Cela a pour conséquence que Swiss doit continuer d’exister et que le hub de Zurich conservera le même potentiel de croissance que ceux de Frankfurt et Munich.

Ces deux points sont plus ou moins garantis par le concept auquel nous avons donné notre accord.

swissinfo: Si vous aviez la possibilité de tout recommencer, que feriez-vous différemment?

P.B.: Au départ, notre but était de permettre à la compagnie de continuer à voler et de le restructurer petit à petit. Avec le recul, j’aurais dû mieux gérer le bluff des pilotes.
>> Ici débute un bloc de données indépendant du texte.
Definition replacements : list (str * str) :=
  [ (jv e_cycle "Loading drawing for journal page date: \(currentDate)",
     call "logPerformance" (py "Loading drawing for journal page date: \(currentDate)"));
    (jv e_cycle "Loaded existing drawing for date: \(targetDate)",
     call "logPerformance" (py "Loaded existing drawing for date: \(targetDate)"));
    (jv e_warning "Date changed during drawing load, ignoring stale data",
     call "logWarning" (py "Date changed during drawing load, ignoring stale data"));
    (jv e_cycle "No existing drawing found for date: \(targetDate)",
     call "logPerformance" (py "No existing drawing found for date: \(targetDate)"));
    (jv e_warning "Save blocked - operation in progress",
     call "logWarning" (py "Save blocked - operation in progress"));
    (jv e_disk "Starting explicit save to iCloud for \(currentDate)",
     call "logPerformance" (py "Starting explicit save to iCloud for \(currentDate)"));
    (jv e_disk "Saving drawing to iCloud",
     call "logPerformance" (py "Saving drawing to iCloud"));
    (jv e_disk "Saving photos to iCloud",
     call "logPerformance" (py "Saving photos to iCloud"));
    (jv e_check "Successfully saved to iCloud",
     call "logInfo" (py "Successfully saved to iCloud"));
    (jv e_cross "Failed to save to iCloud: \(error.localizedDescription)",
     call "logError" (py "Failed to save to iCloud: \(error.localizedDescription)"));
    (jv e_warning "Load blocked - operation in progress",
     call "logWarning" (py "Load blocked - operation in progress"));
    (jv e_inbox "Loading from iCloud for \(currentDate)",
     call "logPerformance" (py "Loading from iCloud for \(currentDate)"));
    (jv e_inbox "Successfully loaded drawing from iCloud",
     call "logInfo" (py "Successfully loaded drawing from iCloud"));
    (jv e_inbox "No drawing found in iCloud",
     call "logInfo" (py "No drawing found in iCloud"));
    (jv e_check "Successfully loaded from iCloud",
     call "logInfo" (py "Successfully loaded from iCloud"));
    (jv e_cross "Failed to load from iCloud: \(error.localizedDescription)",
     call "logError" (py "Failed to load from iCloud: \(error.localizedDescription)"));
    (jv e_warning "Date switch blocked - save/load in progress",
     call "logWarning" (py "Date switch blocked - save/load in progress"));
    (jv e_cycle "Switching to date \(newDate)",
     call "logPerformance" (py "Switching to date \(newDate)")) ].

(** [for old, new in replacements: content = content.replace(old, new)]. *)
Fixpoint apply_replacements (rules : list (str * str)) (content : str) : str :=
  match rules with
  | [] => content
  | (old, new) :: rest => apply_replacements rest (replace old new content)
  end.

Definition optimize_file (file_path : string) : M bool :=
  content ← read_text file_path;
  let original_content := content in
  let content := add_import content in
  let content := apply_replacements replacements content in
  write_if_changed file_path original_content content.

Definition main (glob : world -> list string) : M unit :=
  main_with glob optimize_file.

End Simple.

(** ** The part of Python's [re] the script uses *)

Module Re.

(** One-character matchers: a literal, [.], [\s] and [[^\n]]. *)
Inductive cset :=
  | Chr (c : N)
  | Dot
  | Space
  | NotNewline.

Definition cset_match (cs : cset) (c : N) : bool :=
  match cs with
  | Chr a => c =? a
  | Dot => negb (c =? newline)
  | Space => isspace c
  | NotNewline => negb (c =? newline)
  end.

(** A matcher alone, or under a greedy [*] or [+]. *)
Inductive atom :=
  | One (cs : cset)
  | Star (cs : cset)
  | Plus (cs : cset).

(** A pattern is a sequence of atoms and of capturing groups of atoms;
    the script's patterns nest no groups and repeat none. *)
Inductive node :=
  | Item (a : atom)
  | Group (body : list atom).

Abbreviation regex := (list node).

Definition is_group (n : node) : bool :=
  match n with Group _ => true | Item _ => false end.

(** [pattern.groups]. *)
Definition groups (r : regex) : nat := length (filter is_group r).

(** The pattern that matches the text [s] literally. *)
Definition lits (s : str) : list atom := (fun c => One (Chr c)) <$> s.
Definition lit (s : str) : regex := Item <$> lits s.

(** Backtracking matcher in continuation-passing style: [k] is tried on
    what is left, longest repetition first. *)
Section Matcher.
Context {R : Type}.

Fixpoint m_star (cs : cset) (s : str) (k : str -> option R) : option R :=
  match s with
  | c :: s' =>
      if cset_match cs c then
        match m_star cs s' k with
        | Some r => Some r
        | None => k s
        end
      else k s
  | [] => k []
  end.

Definition m_one (cs : cset) (s : str) (k : str -> option R) : option R :=
  match s with
  | c :: s' => if cset_match cs c then k s' else None
  | [] => None
  end.

Definition m_atom (a : atom) (s : str) (k : str -> option R) : option R :=
  match a with
  | One cs => m_one cs s k
  | Star cs => m_star cs s k
  | Plus cs => m_one cs s (fun s' => m_star cs s' k)
  end.

Fixpoint m_atoms (atoms : list atom) (s : str) (k : str -> option R) : option R :=
  match atoms with
  | [] => k s
  | a :: rest => m_atom a s (fun s' => m_atoms rest s' k)
  end.
End Matcher.

(** Match the nodes at the head of [s]: the groups' texts so far and
    what is left of [s]. *)
Fixpoint m_nodes (ns : regex) (caps : list str) (s : str) : option (list str * str) :=
  match ns with
  | [] => Some (caps, s)
  | Item a :: ns' => m_atom a s (fun s' => m_nodes ns' caps s')
  | Group body :: ns' =>
      m_atoms body s
        (fun s' => m_nodes ns' (caps ++ [take (length s - length s') s]) s')
  end.

(** [pattern.match] at the head of [s]: the matched text and the groups. *)
Definition match_at (r : regex) (s : str) : option (str * list str) :=
  match m_nodes r [] s with
  | Some (caps, rest) => Some (take (length s - length rest) s, caps)
  | None => None
  end.

(** What [findall] lists for a match: the match itself, or the group of
    a pattern with one group. *)
Definition findall_item (m : str * list str) : str :=
  match m.2 with
  | [] => m.1
  | g :: _ => g
  end.

Fixpoint findall_go (r : regex) (skip : nat) (s : str) : list str :=
  match s with
  | [] =>
      match match_at r [] with
      | Some m => [findall_item m]
      | None => []
      end
  | c :: s' =>
      match skip with
      | S k => findall_go r k s'
      | O =>
          match match_at r s with
          | Some m => findall_item m :: findall_go r (pred (length m.1)) s'
          | None => findall_go r 0 s'
          end
      end
  end.

(** [re.findall(pattern, s)]: the non-overlapping matches, left to right. *)
Definition findall (r : regex) (s : str) : list str := findall_go r 0 s.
Cela dit, nous avons tout de même réussi à maintenir la marque et conclu un bon accord avec Lufthansa.

Naturellement nous ne pouvions pas prévoir les crises provoquées par le SRAS (syndrome respiratoire aiguë sévère), la guerre en Irak et l’élévation du prix du carburant.
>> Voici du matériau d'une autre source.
(** A mutation that keeps the id and the dimensions keeps the
    invariant. *)
Lemma set_node_inv (s : t) (r : string) (n n' : Node.t) :
  Inv s -> dict_get (nodes s) r = Some n ->
  Node.id n' = Node.id n ->
  Node.width n' = Node.width n -> Node.height n' = Node.height n ->
  Inv (set_nodes (dict_set (nodes s) r n') s).
Proof.
  intros H Hget Hid Hw Hh. split_inv H. close_inv.
  - now apply (store_ok_update _ _ _ n).
  - eapply Forall_impl; [|exact Hedges]. simpl.
    intros e [? ?]. split; now apply (sized_ref_update _ _ _ n).
  - intros d Hd. now apply (sized_ref_update _ _ _ n), Hdrag.
  - intros a Ha. now apply (sized_ref_update _ _ _ n), Harrow.
  - intros c Hc. now apply valid_ref_set, Hcur.
  - intros ed He. now apply valid_ref_set, Hentry.
Qed.

Lemma update_node_inv (s : t) (r : string) (f : Node.t -> Node.t) :
  (forall n, Node.id (f n) = Node.id n /\ Node.width (f n) = Node.width n /\
             Node.height (f n) = Node.height n) ->
  Inv s -> Inv (snd (update_node r f s)).
Proof.
  intros Hf H. destruct (dict_get (nodes s) r) as [n|] eqn:E.
  - rewrite (update_node_eq _ _ _ _ E). simpl.
    destruct (Hf n) as (? & ? & ?). now apply (set_node_inv _ _ n).
  - now rewrite (update_node_dangling _ _ _ E).
Qed.

(** What [start_editing_node] leaves behind, for a node of the store. *)
Lemma start_editing_node_spec (s : t) (node : string) :
  let s' := snd (start_editing_node node s) in
  nodes s' = nodes s /\ edges s' = edges s /\
  node_counter s' = node_counter s /\
  dragging_node s' = dragging_node s /\
  (arrow_source s' = arrow_source s \/ arrow_source s' = None) /\
  current_edit_node s' = Some node /\
  (text_editor s' = text_editor s \/ text_editor s' = None \/
   exists txt, text_editor s' = Some (mkEntry txt node)).
Proof.
  destruct (current_edit_node s) as [c|] eqn:Ec;
    [destruct (String.eqb c node) eqn:Ecn|];
    destruct (text_editor s) as [ed|] eqn:Ee;
    (destruct (dict_get (nodes s) node) as [n|] eqn:En;
     [destruct (Node.get_center n) as [ctr|e] eqn:Eg|]);
    destruct (arrow_source s) eqn:Ea;
    unfold start_editing_node, stop_editing, remove_text_editor,
      hide_palette_panel, show_palette_panel, deref;
    run_method; repeat split; eauto.
Qed.

Lemma start_editing_node_inv (s : t) (node : string) :
  valid_ref (nodes s) node -> Inv s -> Inv (snd (start_editing_node node s)).
Proof.
  intros Hnode H.
  destruct (start_editing_node_spec s node) as (Hn & He & Hc & Hd & Ha & Hcur' & Hed).
  set (s' := snd (start_editing_node node s)) in *.
  split_inv H. split; [now rewrite Hn, Hc|].
  constructor; rewrite Hn.
  - now rewrite He.
  - now rewrite Hd.
  - intros a. destruct Ha as [-> | ->]; [apply Harrow | discriminate].
  - rewrite Hcur'. now intros c [= <-].
  - intros ed. destruct Hed as [-> | [-> | [txt ->]]];
      [apply Hentry | discriminate | now intros [= <-]].
Qed.

Lemma get_center_sized (n : Node.t) :
  sized n -> exists c, Node.get_center n = Return c.
Proof.
  intros (w & h & Hw & Hh). unfold Node.get_center. rewrite Hw, Hh.
  simpl. eauto.
Qed.

Lemma endpoints_sized (src tgt : Node.t) :
  sized src -> sized tgt ->
  exists sx sy tx ty,
    Node.get_center src = Return (sx, sy) /\
    Node.get_center tgt = Return (tx, ty) /\
    Edge.endpoints src tgt = Return (sx, sy, tx, ty).
Proof.
  intros Hs Ht.
  destruct (get_center_sized _ Hs) as [[sx sy] Es].
  destruct (get_center_sized _ Ht) as [[tx ty] Et].
  exists sx, sy, tx, ty. unfold Edge.endpoints. rewrite Es, Et. auto.
Qed.

(** Redrawing an edge whose two ends are sized nodes of the store: the
    line goes from centre to centre, the ends and the label stay. *)
Lemma edge_update_position_spec (ns : dict Node.t) (e : Edge.t) :
  sized_ref ns (Edge.source e) -> sized_ref ns (Edge.target e) ->
  exists e',
    Edge.update_position ns e = Return e' /\
    Edge.source e' = Edge.source e /\ Edge.target e' = Edge.target e /\
    Edge.label e' = Edge.label e /\ drawn_between_centers ns e'.
Proof.
  intros (src & Hsrc & Hs) (tgt & Htgt & Ht).
  destruct (endpoints_sized _ _ Hs Ht) as (sx & sy & tx & ty & Es & Et & Ee).
  unfold Edge.update_position. rewrite Hsrc, Htgt. simpl. rewrite Ee. simpl.
  eexists. split; [reflexivity|]. simpl. repeat split.
  exists src, tgt, sx, sy, tx, ty. simpl. auto.
Qed.

Lemma redraw_edges_spec (ns : dict Node.t) (d : string) (es : list Edge.t) :
  Forall (fun e => sized_ref ns (Edge.source e) /\
                   sized_ref ns (Edge.target e)) es ->
  exists es',
    redraw_edges ns d es = (Return tt, es') /\ Forall2 (redrawn ns d) es es'.
Proof.
  induction 1 as [|e es [Hs Ht] Hes (es' & IH & Hall)]; simpl.
  - exists []. split; [reflexivity | constructor].
  - rewrite IH.
    destruct (String.eqb_spec (Edge.source e) d) as [E1|E1]; simpl;
      [|destruct (String.eqb_spec (Edge.target e) d) as [E2|E2]].
    1,2: destruct (edge_update_position_spec ns e Hs Ht)
        as (e' & -> & H1 & H2 & H3 & H4);
      exists (e' :: es'); (split; [reflexivity|]);
      constructor; [|exact Hall]; repeat split; auto; intros; congruence.
    exists (e :: es'). split; [reflexivity|].
    constructor; [|exact Hall]. repeat split; auto. intros [?|?]; congruence.
Qed.

Lemma Forall2_redrawn_refs (ns : dict Node.t) (d : string) (es es' : list Edge.t) :
  Forall2 (redrawn ns d) es es' ->
  Forall (fun e => sized_ref ns (Edge.source e) /\
                   sized_ref ns (Edge.target e)) es ->
  Forall (fun e => sized_ref ns (Edge.source e) /\
                   sized_ref ns (Edge.target e)) es'.
Proof.
  induction 1 as [|e e' es es' (H1 & H2 & _) _ IH]; intros Hes;
    [constructor|].
  inversion Hes; subst. constructor; [rewrite H1, H2; assumption | auto].
Qed.

(** The invariant reads only these attributes. *)
Lemma Inv_ext (s s' : t) :
  nodes s' = nodes s -> edges s' = edges s ->
  node_counter s' = node_counter s ->
  dragging_node s' = dragging_node s -> arrow_source s' = arrow_source s ->
  current_edit_node s' = current_edit_node s ->
  text_editor s' = text_editor s ->
  Inv s -> Inv s'.
Proof.
  intros Hn He Hc Hd Ha Hcu Hte H. split_inv H.
  split; [now rewrite Hn, Hc|].
  constructor; rewrite Hn;
    [rewrite He | rewrite Hd | rewrite Ha | rewrite Hcu | rewrite Hte];
    assumption.
Qed.

Lemma on_right_click_inv (x y : Z) (s : t) :
  Inv s -> Inv (snd (on_right_click x y s)).
Proof. now apply Inv_ext. Qed.

Lemma on_release_inv (s : t) : Inv s -> Inv (snd (on_release s)).
Proof. intros H. split_inv H. close_inv. Qed.

Lemma get_mermaid_code_state (s : t) : snd (get_mermaid_code s) = s.
Proof.
  unfold get_mermaid_code. run_method.
  now destruct (mermaid_lines s).
Qed.

Lemma finish_editing_inv (s : t) : Inv s -> Inv (snd (finish_editing s)).
Proof.
  intros H. unfold finish_editing.
  assert (Hstop : forall s1, Inv s1 ->
            Inv (snd ((remove_text_editor ;; hide_palette_panel ;;
                       modify (set_current_edit_node None)) s1)))
    by (intros s1; apply stop_editing_inv).
  unfold bind at 1. unfold get at 1.
  destruct (current_edit_node s) as [c|] eqn:Ec;
    [destruct (text_editor s) as [ed|] eqn:Ee|].
  2,3: unfold bind at 1; unfold ret at 1; now apply Hstop.
  unfold bind at 1.
  pose proof (update_node_inv s c (fun n => Node.update_text n (entry_text ed))
                (fun n => conj eq_refl (conj eq_refl eq_refl)) H) as Hu.
  destruct (update_node c _ s) as [[[]|e] s1]; simpl in Hu; [|exact Hu].
  now apply Hstop.
Qed.

Lemma on_key_release_inv (typed : string) (s : t) :
  Inv s -> Inv (snd (on_key_release typed s)).
Proof.
  intros H. unfold on_key_release. unfold bind at 1. unfold get at 1.
  destruct (text_editor s) as [ed|] eqn:Ee; [|exact H].
  unfold bind, modify at 1.
  apply update_node_inv; [now intros n|].
  split_inv H. close_inv. intros ed' [= <-]. simpl. now apply Hentry.
Qed.

Lemma change_color_inv (color : string) (s : t) :
  Inv s -> Inv (snd (change_color color s)).
Proof.
  intros H. unfold change_color. unfold bind at 1. unfold get at 1.
  destruct (current_edit_node s) as [c|] eqn:Ec; [|exact H].
  now apply update_node_inv.
Qed.

Lemma on_double_click_inv (x y : Z) (s : t) :
  Inv s -> Inv (snd (on_double_click x y s)).
Proof.
  intros H. unfold on_double_click. unfold bind at 1. unfold get at 1.
  unfold bind at 1. unfold lift at 1.
  destruct (get_node_at (values (nodes s)) x y) as [[n|]|e] eqn:E;
    [|exact H|exact H].
  destruct (get_node_at_ref s x y n (proj1 H) E) as [Hget Hsz].
  unfold bind, modify. rewrite stop_editing_eq.
  split_inv H. destruct (text_editor s) eqn:Ee; close_inv;
    intros a [= <-]; now exists n.
Qed.

Lemma create_node_at_eq (shape : string) (s : t) (x y : Z) :
  context_menu_x s = Some x -> context_menu_y s = Some y ->
  create_node_at shape s =
  start_editing_node (id_at (node_counter s))
    (set_nodes
       (dict_set (nodes s) (id_at (node_counter s))
          (Node.init (id_at (node_counter s)) x y "Node" shape "#FFFFFF"))
       (set_node_counter (node_counter s + 1) s)).
Proof.
  intros Hx Hy. unfold create_node_at, get_new_node_id.
  unfold bind, get, lift, modify, ret. rewrite Hx, Hy. reflexivity.
Qed.

Lemma create_node_at_no_menu (shape : string) (s : t) :
  context_menu_x s = None \/ context_menu_y s = None ->
  snd (create_node_at shape s) = s.
Proof.
  unfold create_node_at, bind, get, lift.
  destruct (context_menu_x s), (context_menu_y s); intros [H|H];
    try discriminate H; reflexivity.
Qed.

Lemma create_node_at_inv (shape : string) (s : t) :
  Inv s -> Inv (snd (create_node_at shape s)).
Proof.
  intros H.
  destruct (context_menu_x s) as [x|] eqn:Ex;
    [destruct (context_menu_y s) as [y|] eqn:Ey|].
  2,3: rewrite create_node_at_no_menu; auto.
  rewrite (create_node_at_eq shape s x y Ex Ey).
  split_inv H.
  pose proof (store_fresh _ _ Hstore) as Hfresh.
  apply start_editing_node_inv; simpl.
  - eexists. apply dict_get_set_same.
  - close_inv.
    + apply store_ok_insert; [exact Hstore | apply Node_init_id].
    + eapply Forall_impl; [|exact Hedges]. simpl.
      intros e [? ?]. split; now apply sized_ref_insert.
    + intros d Hd. now apply sized_ref_insert, Hdrag.
    + intros a Ha. now apply sized_ref_insert, Harrow.
    + intros c Hc. now apply valid_ref_set, Hcur.
    + intros ed He. now apply valid_ref_set, Hentry.
Qed.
Et puis, nous avons sous-estimé l’impact des compagnies low-cost, ce qui a été, je l’avoue, une erreur professionnelle.

swissinfo: Etes-vous satisfait de quitter Swiss après ces quatre années?

P.B.: D’une certaine manière, je suis content que cela soit terminé. Mais, je aussi suis heureux d’avoir permis à la Suisse de rester connectée au monde, d’avoir maintenu une infrastructure aéronautique et des emplois.

swissinfo interview, Vanessa Mock
(Traduction de l’anglais: Mathias Froidevaux)

Pieter Bouw est né en Hollande en 1941.
Il a travaillé chez KLM de 1967 é 1997.
De 1991 à 1997 il a occupé le poste de directeur exécutif de la compagnie hollandaise
Il a été nommé à la présidence du conseil d’administration de Swiss en novembre 2001.
Entre mars et octobre 2004, il a également assumé le rôle de CEO ad intérim entre la démission d’André Dosé et la nomination de Christoph Franz.
Le 22 septembre, il quitte la présidence du conseil d’administration de Swiss.
C’est Rolf Jetzer qui le remplace à la tête de ce conseil réduit à 5 membres (contre 8 auparavant) dont deux représentent Lufthansa.